Megan Hildebrandt received her BFA from the Stamps School of Art & Design in 2006, and her MFA in Studio Art from the University of South Florida in 2012. Hildebrandt has exhibited nationally and internationally at The Painting Center, New American Paintings, The Baltimore Museum of Art, The Museum of Contemporary Craft, Arlington Arts Center, Detroit Contemporary, HEREarts Center, Latitude 53, Johns Hopkins Medical Center, the LIVESTRONG Foundation, Hyde Park Art Center, The Torpedo Factory, and Collar Works.
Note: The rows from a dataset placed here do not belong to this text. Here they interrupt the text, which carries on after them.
(* ===== verification/RtrUpdate.v ===== *)
(** * The update program ([src/bin/rpki-rtr/rtr-update.c]) and the database
    operations it uses ([src/lib/db/clients/rtr.c], second part)

    [main] computes the next version of the data routers are served: it copies
    the valid ROAs into [rtr_full] under a new serial number, records the
    difference from the previous version in [rtr_incremental], publishes the
    serial number in [rtr_update] and removes what is no longer needed. *)

From S2P Require Import Prelude Pdu Sql RtrQuery.
Local Open Scope est_scope.

(** ** Operations of [rtr.c] *)

Definition db_rtr_has_valid_session (e : stmt_env) : DB bool :=
  let* res := run_select e false true q_count_session in
  match res with
  | None => est_ret false
  | Some rows => match mysql_stmt_fetch e 0 rows with
                 | FRow session_count => est_ret (session_count =? 1)
                 | _ => est_ret false
                 end
  end.

Definition db_rtr_delete_incomplete_updates (e1 e2 : stmt_env) : DB bool :=
  let* ok := run_update e1 false s_delete_incomplete_incremental in
  if ok : bool then run_update e2 false s_delete_incomplete_full else est_ret false.

Definition db_rtr_good_serials (e : stmt_env) (previous current : Z) : DB bool :=
  let* res := run_select e true false (q_inconsistent current current previous) in
  match res with
  | None => est_ret false
  | Some rows => match mysql_stmt_fetch e 0 rows with
                 | FRow is_inconsistent => est_ret (negb is_inconsistent)
                 | _ => est_ret false
                 end
  end.

Definition db_rtr_insert_full (conf : config) (e : stmt_env) (serial : Z) : DB bool :=
  let t := flag_tests_default conf in
  run_update e true (s_insert_full serial (ft_mask t) (ft_result t)).

(** Announcements, then withdrawals. *)
Definition db_rtr_insert_incremental (e1 e2 : stmt_env) (previous_serial current_serial : Z)
    : DB bool :=
  let* ok := run_update e1 true
               (s_insert_incremental current_serial true previous_serial current_serial) in
  if ok : bool then
    run_update e2 true (s_insert_incremental current_serial false current_serial previous_serial)
  else est_ret false.

(** -1 ([None]), or whether there are changes. *)
Definition db_rtr_has_incremental_changes (e : stmt_env) (serial : Z) : DB (option bool) :=
  let* res := run_select e true false (q_has_changes serial) in
  match res with
  | None => est_ret None
  | Some rows => match mysql_stmt_fetch e 0 rows with
                 | FRow b => est_ret (Some b)
                 | _ => est_ret None
                 end
  end.

Definition db_rtr_insert_update (e : stmt_env) (current_serial previous_serial : Z)
    (previous_serial_is_null : bool) : DB bool :=
  run_update e true
    (s_insert_update current_serial
       (if previous_serial_is_null then None else Some previous_serial)).

Definition db_rtr_delete_full (e : stmt_env) (serial : Z) : DB bool :=
  run_update e true (s_delete_full serial).
Definition db_rtr_ignore_old_full (e : stmt_env) (serial1 serial2 : Z) : DB bool :=
  run_update e true (s_ignore_old_full serial1 serial2).
Definition db_rtr_delete_old_full (e : stmt_env) (serial1 serial2 : Z) : DB bool :=
  run_update e true (s_delete_old_full serial1 serial2).
Definition db_rtr_delete_old_update (conf : config) (e : stmt_env) (serial1 serial2 : Z) : DB bool :=
  run_update e true (s_delete_old_update (retention_hours conf) serial1 serial2).
Definition db_rtr_ignore_old_incremental (e : stmt_env) : DB bool :=
  run_update e false s_ignore_old_incremental.
Definition db_rtr_delete_old_incremental (e : stmt_env) : DB bool :=
  run_update e false s_delete_old_incremental.

(** ** The program *)

(** What one run meets: whether it has at most one argument, that argument
    (none; one that is not a number; a number), the outcomes of its set-up calls, the random number drawn the
    first time, and one [stmt_env] per database call. *)
Record update_env := mkUpdateEnv {
  ue_conf : config;
  ue_usage_ok : bool;
  ue_argument : option (option Z);
  ue_config_ok : bool;
  ue_db_init_ok : bool;
  ue_thread_ok : bool;
  ue_connect_ok : bool;
  ue_random : Z;
  ue_session : stmt_env;
  ue_latest : stmt_env;
  ue_incomplete1 : stmt_env;
  ue_incomplete2 : stmt_env;
  ue_good : stmt_env;
  ue_full : stmt_env;
  ue_announce : stmt_env;
  ue_withdraw : stmt_env;
  ue_changes : stmt_env;
  ue_publish : stmt_env;
  ue_useless : stmt_env;
  ue_ignore_full : stmt_env;
  ue_delete_full : stmt_env;
  ue_delete_update : stmt_env;
  ue_ignore_inc : stmt_env;
  ue_delete_inc : stmt_env }.

Definition EXIT_SUCCESS : Z := 0.
Definition EXIT_FAILURE : Z := 1.

(** "clean up all the data no longer needed": stops at the first failure. *)
Definition update_cleanup (ue : update_env) (current_serial previous_serial : Z) : DB Z :=
  let* ok := db_rtr_ignore_old_full (ue_ignore_full ue) current_serial previous_serial in
  if negb ok then est_ret EXIT_FAILURE else
  let* ok := db_rtr_delete_old_full (ue_delete_full ue) current_serial previous_serial in
  if negb ok then est_ret EXIT_FAILURE else
  let* ok := db_rtr_delete_old_update (ue_conf ue) (ue_delete_update ue) current_serial previous_serial in
  if negb ok then est_ret EXIT_FAILURE else
  let* ok := db_rtr_ignore_old_incremental (ue_ignore_inc ue) in
  if negb ok then est_ret EXIT_FAILURE else
  let* ok := db_rtr_delete_old_incremental (ue_delete_inc ue) in
  if negb ok then est_ret EXIT_FAILURE else est_ret EXIT_SUCCESS.

(** Publish the new serial number, or drop the copy when nothing changed. *)
Definition update_publish (ue : update_env) (first_time force_update update_had_changes : bool)
    (current_serial previous_serial : Z) : DB Z :=
  if update_had_changes || force_update then
    let* ok := db_rtr_insert_update (ue_publish ue) current_serial previous_serial first_time in
    if negb ok then est_ret EXIT_FAILURE
    else update_cleanup ue current_serial previous_serial
  else
    let* ok := db_rtr_delete_full (ue_useless ue) current_serial in
    if negb ok then est_ret EXIT_FAILURE
    else update_cleanup ue current_serial previous_serial.

(** Copy the data and compute the changes. *)
Definition update_compute (ue : update_env) (first_time force_update : bool)
    (current_serial previous_serial : Z) : DB Z :=
  let* ok := db_rtr_insert_full (ue_conf ue) (ue_full ue) current_serial in
  if negb ok then est_ret EXIT_FAILURE
  else if first_time then
    update_publish ue first_time force_update true current_serial previous_serial
  else
    let* ok := db_rtr_insert_incremental (ue_announce ue) (ue_withdraw ue)
                 previous_serial current_serial in
    if negb ok then est_ret EXIT_FAILURE
    else
      let* ch := db_rtr_has_incremental_changes (ue_changes ue) current_serial in
      match ch with
      | None => est_ret EXIT_FAILURE
      | Some b => update_publish ue first_time force_update b current_serial previous_serial
      end.

(** From the previous serial number on. *)
Definition update_serials (ue : update_env) (first_time : bool) (previous_serial : Z) : DB Z :=
  let* ok := db_rtr_delete_incomplete_updates (ue_incomplete1 ue) (ue_incomplete2 ue) in
  if negb ok then est_ret EXIT_FAILURE
  else
    match ue_argument ue with
    | Some None => est_ret EXIT_FAILURE
    | arg =>
        let force_update := match arg with Some _ => true | None => false end in
        let current_serial := match arg with
                              | Some (Some n) => n
                              | _ => u32 (previous_serial + 1)
                              end in
        let* good := if first_time then est_ret true
                     else db_rtr_good_serials (ue_good ue) previous_serial current_serial in
        if negb good then est_ret EXIT_FAILURE
        else update_compute ue first_time force_update current_serial previous_serial
    end.

Definition main (ue : update_env) : DB Z :=
  if negb (ue_usage_ok ue) then est_ret EXIT_FAILURE
  else if negb (ue_config_ok ue) then est_ret EXIT_FAILURE
  else if negb (ue_db_init_ok ue) then est_ret EXIT_FAILURE
  else if negb (ue_thread_ok ue) then est_ret EXIT_FAILURE
  else if negb (ue_connect_ok ue) then est_ret EXIT_FAILURE
  else
    let* ok := db_rtr_has_valid_session (ue_session ue) in
    if negb ok then est_ret EXIT_FAILURE
    else
      let* latest := db_rtr_get_latest_sernum (ue_latest ue) in
      match latest with
      | GET_SERNUM_SUCCESS previous_serial => update_serials ue false previous_serial
      | GET_SERNUM_NONE => update_serials ue true (u32 (ue_random ue))
      | GET_SERNUM_ERR => est_ret EXIT_FAILURE
      end.

(** ** Specification: what the tables mean *)

#[export] Instance roa_row_countable : Countable roa_row.
Proof.
  apply (inj_countable' (fun r => (asn r, prefix r, prefix_length r, prefix_max_length r))
    (fun '(a, p, l, m) => mkRow a p l m)). by intros [].
Defined.

Definition roa_set : Type := gset roa_row.

(** [F s] is the set of prefixes that a router at serial number [s] has. The
    tables agree with it: a full set that [rtr_update] offers is that set, the
    changes of an update lead from the previous set to its own, and the
    newest update has its full set. Links to the previous update go back in
    time, and every update but the newest has a successor. *)
Record rtr_inv (F : Z -> roa_set) (d : db) : Prop := {
  inv_ok : tables_ok d;
  inv_full : forall u, u ∈ rtr_update d -> has_full u = true ->
    forall r, r ∈ full_rows (serial_num u) d <-> r ∈ F (serial_num u);
  inv_inc : forall u p, u ∈ rtr_update d -> prev_serial_num u = Some p ->
    forall ann r, (ann, r) ∈ inc_rows (serial_num u) d <->
      (if ann : bool then r ∈ F (serial_num u) /\ r ∉ F p else r ∈ F p /\ r ∉ F (serial_num u));
  inv_latest : forall u, latest_update (rtr_update d) = Some u -> has_full u = true;
  inv_time : forall u v, u ∈ rtr_update d -> v ∈ rtr_update d ->
    prev_serial_num v = Some (serial_num u) -> create_time u < create_time v;
  inv_succ : forall u, u ∈ rtr_update d -> latest_update (rtr_update d) = Some u \/
    exists v, v ∈ rtr_update d /\ prev_serial_num v = Some (serial_num u) }.

(** No update was made in the current second (or later). *)
Definition clock_ok (d : db) : Prop := forall u, u ∈ rtr_update d -> create_time u < now d.

(** The ROA tables respect the checks of their columns. *)
Definition roas_ok (d : db) : Prop :=
  forall mask result, Forall row_valid (valid_roas mask result d).

(** Other processes leave the rpki-rtr tables alone; they may change the ROAs,
    and time goes on. *)
Definition benign (f : db -> db) : Prop := forall d,
  rtr_session (f d) = rtr_session d /\ rtr_update (f d) = rtr_update d
  /\ rtr_full (f d) = rtr_full d /\ rtr_incremental (f d) = rtr_incremental d
  /\ now d <= now (f d) /\ (roas_ok d -> roas_ok (f d)).

Definition benign_env (e : stmt_env) : Prop := benign (env_other e).
Definition benign_update (ue : update_env) : Prop :=
  Forall benign_env [ue_session ue; ue_latest ue; ue_incomplete1 ue; ue_incomplete2 ue; ue_good ue;
    ue_full ue; ue_announce ue; ue_withdraw ue; ue_changes ue; ue_publish ue; ue_useless ue;
    ue_ignore_full ue; ue_delete_full ue; ue_delete_update ue; ue_ignore_inc ue; ue_delete_inc ue].

(** Serial numbers that the tables mention. *)
Definition known (s : Z) (d : db) : Prop :=
  exists u, u ∈ rtr_update d /\ (serial_num u = s \/ prev_serial_num u = Some s).

(** The tables have a meaning that agrees with [F] on the known numbers of [d0]. *)
Definition meaningful (F : Z -> roa_set) (d0 d : db) : Prop :=
  exists F', rtr_inv F' d /\ forall s, known s d0 -> F' s = F s.

(** A router's data set. *)
Definition apply_row (S : roa_set) (x : bool * roa_row) : roa_set :=
  if fst x then {[ snd x ]} ∪ S else S ∖ {[ snd x ]}.
Definition apply_rows (S : roa_set) (l : list (bool * roa_row)) : roa_set := foldl apply_row S l.

(** The change a prefix PDU stands for. *)
Definition pdu_row (p : Pdu.PDU) : option (bool * roa_row) :=
  match Pdu.body p with
  | Pdu.BIP4 x => Some (Z.testbit (Pdu.ip4_flags x) 0,
      mkRow (Pdu.ip4_asNumber x) (Pdu.prefix4 x) (Pdu.ip4_prefixLength x) (Pdu.ip4_maxLength x))
  | Pdu.BIP6 x => Some (Z.testbit (Pdu.ip6_flags x) 0,
      mkRow (Pdu.ip6_asNumber x) (Pdu.prefix6 x) (Pdu.ip6_prefixLength x) (Pdu.ip6_maxLength x))
  | _ => None
  end.

(** A router following RFC 6810: prefix PDUs change its set, End of Data gives
    it the serial number. *)
Record router := mkRouter { r_set : roa_set; r_serial : Z }.
Definition router_step (r : router) (p : Pdu.PDU) : router :=
  if Pdu.pduType p =? Pdu.PDU_END_OF_DATA then mkRouter (r_set r) (Pdu.serialNumber p)
  else match pdu_row p with
       | Some x => mkRouter (apply_row (r_set r) x) (r_serial r)
       | None => r
       end.
Definition router_run (r : router) (ps : list Pdu.PDU) : router := foldl router_step r ps.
In 2018, Hildebrandt received a grant from the National Endowment for the Arts for the Aesthetics of Health course she developed for Interlochen Arts Academy. In 2022 Hildebrandt co-authored an article about adapting the Aesthetics of Health curriculum effectively for higher education during the COVID pandemic in the American Medical Association Journal of Ethics. This course is now taught each spring at the University of Texas at Austin. An artist, educator, and arts-in-health advocate, Hildebrandt currently lives and works in Austin, Texas, where she is Associate Professor of Practice in the Department of Art and Art History at The University of Texas.